> **What the task asks**
Collect each line of the entries that holds the string "bool".

> **Data provided**
━━━

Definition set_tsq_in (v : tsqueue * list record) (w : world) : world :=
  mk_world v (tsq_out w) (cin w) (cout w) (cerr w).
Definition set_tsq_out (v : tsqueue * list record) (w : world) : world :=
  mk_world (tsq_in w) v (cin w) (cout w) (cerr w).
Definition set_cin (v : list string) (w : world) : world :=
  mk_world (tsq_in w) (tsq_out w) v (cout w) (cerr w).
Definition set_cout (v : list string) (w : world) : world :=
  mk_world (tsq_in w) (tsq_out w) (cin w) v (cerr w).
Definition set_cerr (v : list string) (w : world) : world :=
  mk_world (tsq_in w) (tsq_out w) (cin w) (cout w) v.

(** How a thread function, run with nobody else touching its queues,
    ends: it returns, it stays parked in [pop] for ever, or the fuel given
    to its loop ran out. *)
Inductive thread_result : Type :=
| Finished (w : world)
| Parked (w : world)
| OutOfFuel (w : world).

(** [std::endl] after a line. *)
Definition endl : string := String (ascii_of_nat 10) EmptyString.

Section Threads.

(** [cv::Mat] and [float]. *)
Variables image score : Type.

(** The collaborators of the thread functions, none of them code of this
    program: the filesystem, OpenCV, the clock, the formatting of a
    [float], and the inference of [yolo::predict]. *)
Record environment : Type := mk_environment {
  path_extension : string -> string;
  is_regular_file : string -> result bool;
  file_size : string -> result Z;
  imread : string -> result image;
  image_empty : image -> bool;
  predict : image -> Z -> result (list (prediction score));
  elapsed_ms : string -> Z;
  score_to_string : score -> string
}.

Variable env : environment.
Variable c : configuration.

━━━

> **Solution for this exercise**
  is_regular_file : string -> result bool;
  image_empty : image -> bool;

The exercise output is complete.